> **PROVIDED ENTRIES**:
(** ** The monad

    A computation returns, fails with an error, waits forever, panics, or is
    dropped by the overall timeout. *)
Inductive Out (A : Type) : Type :=
| Ret (a : A)
| Threw (err : BsrsError)
| Hung
| Panicked
| TimedOut
| OutOfFuel.

Definition M (A : Type) : Type := RunEngine → Out A * RunEngine.
End machine.

Arguments Ret {_ _} _.
Arguments Threw {_ _} _.
Arguments Hung {_ _}.
Arguments Panicked {_ _}.
Arguments TimedOut {_ _}.
Arguments OutOfFuel {_ _}.

Section monad.
Context `{JsonNumber}.

#[global] Instance M_ret : MRet M := λ A a e, (Ret a, e).
#[global] Instance M_bind : MBind M := λ A B f m e,
  match m e with
  | (Ret a, e) => f a e
  | (Threw x, e) => (Threw x, e)
  | (Hung, e) => (Hung, e)
  | (Panicked, e) => (Panicked, e)
  | (TimedOut, e) => (TimedOut, e)
  | (OutOfFuel, e) => (OutOfFuel, e)
  end.

Definition throw {A} (x : BsrsError) : M A := λ e, (Threw x, e).
Definition hang {A} : M A := λ e, (Hung, e).
Definition panic {A} : M A := λ e, (Panicked, e).
Definition out_of_fuel {A} : M A := λ e, (OutOfFuel, e).
Definition gets {A} (f : RunEngine → A) : M A := λ e, (Ret (f e), e).
Definition modify (f : RunEngine → RunEngine) : M unit := λ e, (Ret (), f e).
Definition atomic {A} (f : RunEngine → A * RunEngine) : M A :=
  λ e, let '(a, e) := f e in (Ret a, e).
(** [?] *)
Definition lift {A} (r : Result A BsrsError) : M A :=
  match r with Ok a => mret a | Err x => throw x end.
Definition expect {A} (o : option A) (x : BsrsError) : M A := lift (ok_or o x).
(** A [match] on the result of a call. *)
Definition attempt {A} (m : M A) : M (Result A BsrsError) := λ e,
  match m e with
  | (Ret a, e) => (Ret (Ok a), e)
  | (Threw x, e) => (Ret (Err x), e)
  | (Hung, e) => (Hung, e)
  | (Panicked, e) => (Panicked, e)
  | (TimedOut, e) => (TimedOut, e)
  | (OutOfFuel, e) => (OutOfFuel, e)
  end.
(** Errors that are logged only. *)
Definition ignore {A} (m : M A) : M unit := attempt m;; mret ().
Definition when (c : bool) (m : M unit) : M unit := if c then m else mret ().

Fixpoint for_each {A} (f : A → M unit) (l : list A) : M unit :=
  match l with [] => mret () | x :: l => f x;; for_each f l end.
Fixpoint map_each {A B} (f : A → M B) (l : list A) : M (list B) :=
  match l with
  | [] => mret []
  | x :: l => y ← f x; ys ← map_each f l; mret (y :: ys)
  end.

Context `{!UuidSource, !Schedule}.

(** An await: the instant it ends at. *)
Definition await : M Instant := λ e,
  let t := tick e in
  let e := set_tick (S t) (noise_steps (noise t) e) in
  (if bounded e && deadline t then TimedOut else Ret t, e).

(** The answer of an asynchronous device method. *)
Definition ask {A} (f : Instant → A) : M A := t ← await; mret (f t).
Definition ask_ok {A} (f : Instant → Result A BsrsError) : M A := r ← ask f; lift r.

Definition fresh : M string := atomic take_uuid.
Fixpoint freshes (n : nat) : M (list string) :=
  match n with 0 => mret [] | S n => u ← fresh; us ← freshes n; mret (u :: us) end.
Definition clock : M f64 := gets (λ e, now (tick e)).

(** [broadcast]: the sinks, then the subscribers. *)
Definition broadcast (o : Origin) (d : Document) : M unit :=
  modify (log_doc o d);; await;; modify (dispatch_subscribers d).

Definition set_result (r : MsgResult) : M unit :=
  modify (λ e, set_channel (set_last_msg_result r (channel e)) e).

(** ** Races

    [tokio::select!] between a result and the run's cancellation token: with both
    ready either may win. *)
Definition cancelled : M bool := gets (λ e, tok_cancelled (cancel (ctl (control e)))).

Definition race {A} (r : Instant → option (Result A BsrsError))
  : M (option (Result A BsrsError)) :=
  t ← await;
  c ← cancelled;
  mret (if c && (pick t || bool_decide (r t = None)) then Some (Err Cancelled) else r t).

(** [try_join_all]: the first error there is, or all results. *)
Fixpoint try_join_all {E} (rs : list (option (Result unit E))) : option (Result unit E) :=
  match rs with
  | [] => Some (Ok ())
  | Some (Err x) :: _ => Some (Err x)
  | Some (Ok _) :: rs => try_join_all rs
  | None :: rs => match try_join_all rs with Some (Err x) => Some (Err x) | _ => None end
  end.

(** The engine's own view of a status that is done. *)
Definition settled (r : Result unit StatusError) : Result unit BsrsError :=
  match r with Ok u => Ok u | Err x => Err (status_error x) end.
End monad.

> **WHAT IS NEEDED**: Each line with "then" in it must be identified and copied from the material.

> **FINISHED EXERCISE**:
Definition when (c : bool) (m : M unit) : M unit := if c then m else mret ().
  (if bounded e && deadline t then TimedOut else Ret t, e).
(** [broadcast]: the sinks, then the subscribers. *)
  mret (if c && (pick t || bool_decide (r t = None)) then Some (Err Cancelled) else r t).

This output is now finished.